¹ The redirection syntax cannot easily accommodate an encoding, so _in
general_ you cannot really use it everywhere anyway. I often need to use the
system's legacy codepage instead of Unicode, so UTF-8 by default would be just
as useless there. GCJ, however, could just accept text in any common encoding
instead of insisting on ASCII. Detecting UTF-16 isn't hard, even though common
Unix tools tend to treat it as arbitrary binary data instead of text.

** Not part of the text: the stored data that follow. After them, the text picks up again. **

(** * Kratix promise controller: bootstrap and lifecycle reconcilers

    A shallow embedding of [controllers/promise_controller.go].  The two
    reconcilers are written as programs over the calls they make on their
    collaborators (API server client, REST mapper, controller manager,
    process environment); a program is run against a handler that answers
    each call.  Properties that hold whatever the collaborators answer are
    stated for every handler; properties about the stored objects are stated
    for the in-memory cluster [handle] defined below. *)

From Stdlib Require Import ZArith List String Ascii Bool Lia.
From stdpp Require Import base strings gmap list.
Import ListNotations.

Local Open Scope string_scope.
Local Open Scope Z_scope.

(** ** Go values *)

(** [time.Duration] counts nanoseconds. *)
Abbreviation Duration := Z (only parsing).
Definition Second : Duration := 1000000000.

(** [strings.ToLower], on ASCII text (kinds, groups and names of API objects
    are ASCII). *)
Definition lower_ascii (c : ascii) : ascii :=
  let n := nat_of_ascii c in
  if ((65 <=? n) && (n <=? 90))%nat then ascii_of_nat (n + 32) else c.

Fixpoint ToLower (s : string) : string :=
  match s with
  | EmptyString => EmptyString
  | String c rest => String (lower_ascii c) (ToLower rest)
  end.

(** [s[lo:hi]] on a string. *)
Definition slice (lo hi : nat) (s : string) : string := substring lo (hi - lo) s.

(** Errors of the API machinery, as far as the controller tells them apart
    ([errors.IsNotFound], [errors.IsAlreadyExists]). *)
Inductive error : Type :=
| ErrNotFound
| ErrAlreadyExists
| ErrOther (msg : string).

Definition IsNotFound (e : error) : bool :=
  match e with ErrNotFound => true | _ => false end.

Definition IsAlreadyExists (e : error) : bool :=
  match e with ErrAlreadyExists => true | _ => false end.

(** A Go pair [(value, err)]. *)
Inductive result (A : Type) : Type :=
| Ok (a : A)
| Err (e : error).
Arguments Ok {A} a.
Arguments Err {A} e.

(** [ctrl.Result]. *)
Record Result : Type := mkResult {
  Requeue : bool;
  RequeueAfter : Duration
}.

(** [ctrl.Result{}] *)
Definition Result_zero : Result := {| Requeue := false; RequeueAfter := 0 |}.

(** ** API objects *)

Abbreviation labels_Set := (gmap string string) (only parsing).

Record NamespacedName : Type := mkNamespacedName {
  Namespace : string;
  Name : string
}.

(** [ctrl.Request] embeds a [types.NamespacedName]. *)
Abbreviation Request := NamespacedName (only parsing).

Record GroupKind : Type := mkGroupKind {
  gk_Group : string;
  gk_Kind : string
}.

Record GroupVersionKind : Type := mkGVK {
  Group : string;
  Version : string;
  Kind : string
}.

Definition GroupKind_of (gvk : GroupVersionKind) : GroupKind :=
  {| gk_Group := Group gvk; gk_Kind := Kind gvk |}.

Record CustomResourceDefinitionVersion : Type := mkCRDVersion {
  ver_Name : string
}.

(** The fields of [apiextensionsv1.CustomResourceDefinition] the controller
    reads. *)
Record CustomResourceDefinition : Type := mkCRD {
  crd_Name : string;
  crd_Group : string;
  crd_Versions : list CustomResourceDefinitionVersion;
  crd_Kind : string;
  crd_Plural : string
}.

(** [unstructured.Unstructured]: type, identity, the metadata the lifecycle
    reconciler reads and writes, and the rest of the document. *)
Record Unstructured : Type := mkUnstructured {
  u_gvk : GroupVersionKind;
  u_Namespace : string;
  u_Name : string;
  u_DeletionTimestamp : option Z;
  u_Finalizers : list string;
  u_Object : string
}.

Record WorkerClusterResource : Type := mkWCR {
  wcr_Unstructured : Unstructured
}.

Record Manifest : Type := mkManifest {
  m_Unstructured : Unstructured
}.

(** [v1alpha1.Promise] *)
Record Promise : Type := mkPromise {
  p_Name : string;
  p_Namespace : string;
  p_XaasCrd : string;                          (* Spec.XaasCrd.Raw *)
  p_ClusterSelector : labels_Set;
  p_XaasRequestPipeline : list string;
  p_WorkerClusterResources : list WorkerClusterResource
}.

(** [v1alpha1.Work] *)
Record Work : Type := mkWork {
  w_Name : string;
  w_Namespace : string;
  w_Replicas : Z;
  w_ClusterSelector : labels_Set;
  w_Manifests : list Manifest                   (* Spec.Workload.Manifests *)
}.

Record PolicyRule : Type := mkPolicyRule {
  APIGroups : list string;
  Resources : list string;
  Verbs : list string
}.

Record ClusterRole : Type := mkClusterRole {
  cr_Name : string;
  cr_Rules : list PolicyRule
}.

Record RoleRef : Type := mkRoleRef {
  rr_Kind : string;
  rr_APIGroup : string;
  rr_Name : string
}.

Record Subject : Type := mkSubject {
  sub_Kind : string;
  sub_Namespace : string;
  sub_Name : string
}.

Record ClusterRoleBinding : Type := mkClusterRoleBinding {
  crb_Name : string;
  crb_RoleRef : RoleRef;
  crb_Subjects : list Subject
}.

Record ServiceAccount : Type := mkServiceAccount {
  sa_Name : string;
  sa_Namespace : string
}.

Record ConfigMap : Type := mkConfigMap {
  cm_Name : string;
  cm_Namespace : string;
  cm_Data : gmap string string
}.

Record VolumeMount : Type := mkVolumeMount {
  MountPath : string;
  vm_Name : string
}.

Record Container : Type := mkContainer {
  c_Name : string;
  c_Image : string;
  c_Command : list string;
  c_VolumeMounts : list VolumeMount
}.

Record KeyToPath : Type := mkKeyToPath {
  ktp_Key : string;
  ktp_Path : string
}.

Inductive VolumeSource : Type :=
| EmptyDir
| ConfigMapSource (name : string) (items : list KeyToPath).

Record Volume : Type := mkVolume {
  vol_Name : string;
  vol_Source : VolumeSource
}.

Inductive RestartPolicy : Type :=
| RestartPolicyAlways
| RestartPolicyOnFailure
| RestartPolicyNever.

Record Pod : Type := mkPod {
  pod_Name : string;
  pod_Namespace : string;
  pod_Labels : gmap string string;
  pod_RestartPolicy : RestartPolicy;
  pod_ServiceAccountName : string;
  pod_Containers : list Container;
  pod_InitContainers : list Container;
  pod_Volumes : list Volume
}.

(** [client.Object]: what the store holds and [client.Create] is given. *)
Inductive Object : Type :=
| ObjPromise (p : Promise)
| ObjCRD (crd : CustomResourceDefinition)
| ObjUnstructured (u : Unstructured)
| ObjWork (w : Work)
| ObjClusterRole (cr : ClusterRole)
| ObjClusterRoleBinding (crb : ClusterRoleBinding)
| ObjServiceAccount (sa : ServiceAccount)
| ObjConfigMap (cm : ConfigMap)
| ObjPod (pod : Pod).

(** Label selectors.  The controller only builds [selection.Equals]
    requirements. *)
Inductive Operator : Type :=
| Equals.

Record Requirement : Type := mkRequirement {
  rq_key : string;
  rq_operator : Operator;
  rq_values : list string
}.

Record ListOptions : Type := mkListOptions {
  lo_Namespace : string;
  lo_LabelSelector : list Requirement
}.

(** The lifecycle reconciler registered for one Promise (the data fields of
    the [dynamicController] struct; client, scheme and logger are handles on
    the collaborators). *)
Record dynamicController : Type := mkDynamicController {
  gvk : GroupVersionKind;
  promiseIdentifier : string;
  promiseClusterSelector : labels_Set;
  xaasRequestPipeline : list string
}.

(** ** metav1 and controllerutil helpers *)

(** [IsZero] of [metav1.Time]: a nil pointer or the zero instant. *)
Definition IsZero (t : option Z) : bool :=
  match t with
  | None => true
  | Some x => x =? 0
  end.

Definition ContainsFinalizer (o : Unstructured) (finalizer : string) : bool :=
  existsb (String.eqb finalizer) (u_Finalizers o).

Definition SetFinalizers (o : Unstructured) (fs : list string) : Unstructured :=
  {| u_gvk := u_gvk o; u_Namespace := u_Namespace o; u_Name := u_Name o;
     u_DeletionTimestamp := u_DeletionTimestamp o;
     u_Finalizers := fs; u_Object := u_Object o |}.

Definition AddFinalizer (o : Unstructured) (finalizer : string) : Unstructured :=
  if ContainsFinalizer o finalizer then o
  else SetFinalizers o (u_Finalizers o ++ [finalizer])%list.

Definition RemoveFinalizer (o : Unstructured) (finalizer : string) : Unstructured :=
  SetFinalizers o
    (List.filter (fun f => negb (String.eqb f finalizer)) (u_Finalizers o)).

(** ** Programs over collaborator calls *)

(** One constructor per call the controller makes; the index is the type of
    the answer.  Log lines are not modelled. *)
Inductive call : Type -> Type :=
| GetPromise (key : NamespacedName) : call (result Promise)
| CreateCRD (crd : CustomResourceDefinition) : call (option error)
| RESTMapping (gk : GroupKind) (version : string) : call (option error)
| Create (obj : Object) : call (option error)
| Complete (forType : GroupVersionKind) (r : dynamicController) : call (option error)
| GetUnstructured (type : GroupVersionKind) (key : NamespacedName) : call (result Unstructured)
| Update (obj : Unstructured) : call (option error)
| ListPods (opts : ListOptions) : call (result (list Pod))
| GetWork (key : NamespacedName) : call (result Work)
| Delete (w : Work) : call (option error)
| Getenv (key : string) : call string
| LookupEnv (key : string) : call (option string)
| NewUUID : call string.

Inductive prog (A : Type) : Type :=
| Ret (a : A)
| Panic (msg : string)
| Vis {X : Type} (c : call X) (k : X -> prog A).
Arguments Ret {A} a.
Arguments Panic {A} msg.
Arguments Vis {A X} c k.

Definition trigger {X : Type} (c : call X) : prog X := Vis c Ret.

Fixpoint bind {A B : Type} (p : prog A) (f : A -> prog B) : prog B :=
  match p with
  | Ret a => f a
  | Panic msg => Panic msg
  | Vis c k => Vis c (fun x => bind (k x) f)
  end.

Notation "x <- c ;; k" := (bind c (fun x => k))
  (at level 100, c at next level, right associativity).

(** A Go run-time panic message for [xs[0]] on an empty slice. *)
Definition index_out_of_range : string :=
  "runtime error: index out of range [0] with length 0".

Definition nil_dereference : string :=
  "runtime error: invalid memory address or nil pointer dereference".

(** ** Running a program *)

(** How a collaborator answers: given the call and its own state, the answer
    and its next state. *)
Definition handler (St : Type) : Type := forall X : Type, call X -> St -> X * St.

(** A call together with the answer it got. *)
Record event : Type := Ev {
  ev_type : Type;
  ev_call : call ev_type;
  ev_resp : ev_type
}.
Arguments Ev {ev_type} ev_call ev_resp.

Generally I'd say > is a convenience feature more than an actually useful
construct, at least in a shell like PowerShell. On Unix-likes > simply dumps
bytes since that's what the shell is built around. For PowerShell you could
just as well say you'd dump CLIXML instead, since the shell works with
objects. Since you have a few valid options you could either try to shoehorn
them into the syntax, either with various funny characters

    
    
        Get-Data > data-as-utf8.txt
        Get-Data >@ data-as-clixml.xml
        Get-Data >% data-as-utf16.txt
        ...
    

or add another expression somewhere

    
    
        Get-Data > data-as-utf8.txt,[Text.Encoding]::Utf8
    

all of which are options I'd say don't really fit into PowerShell, nor should
they be entertained. Does it really matter whether the last part of a pipeline
is a redirection operator or just a terminating command that writes the data
to a file? Conceptually I'd say having the pipeline end in a pipeline element
instead of something entirely else is preferable since it reduces the number
of distinct concepts.

------
marianov
How does PS compare to installing cygwyn and using bash ? (from a Linux user
perspective) does it support grep, find, ls, PS, pipes, etc?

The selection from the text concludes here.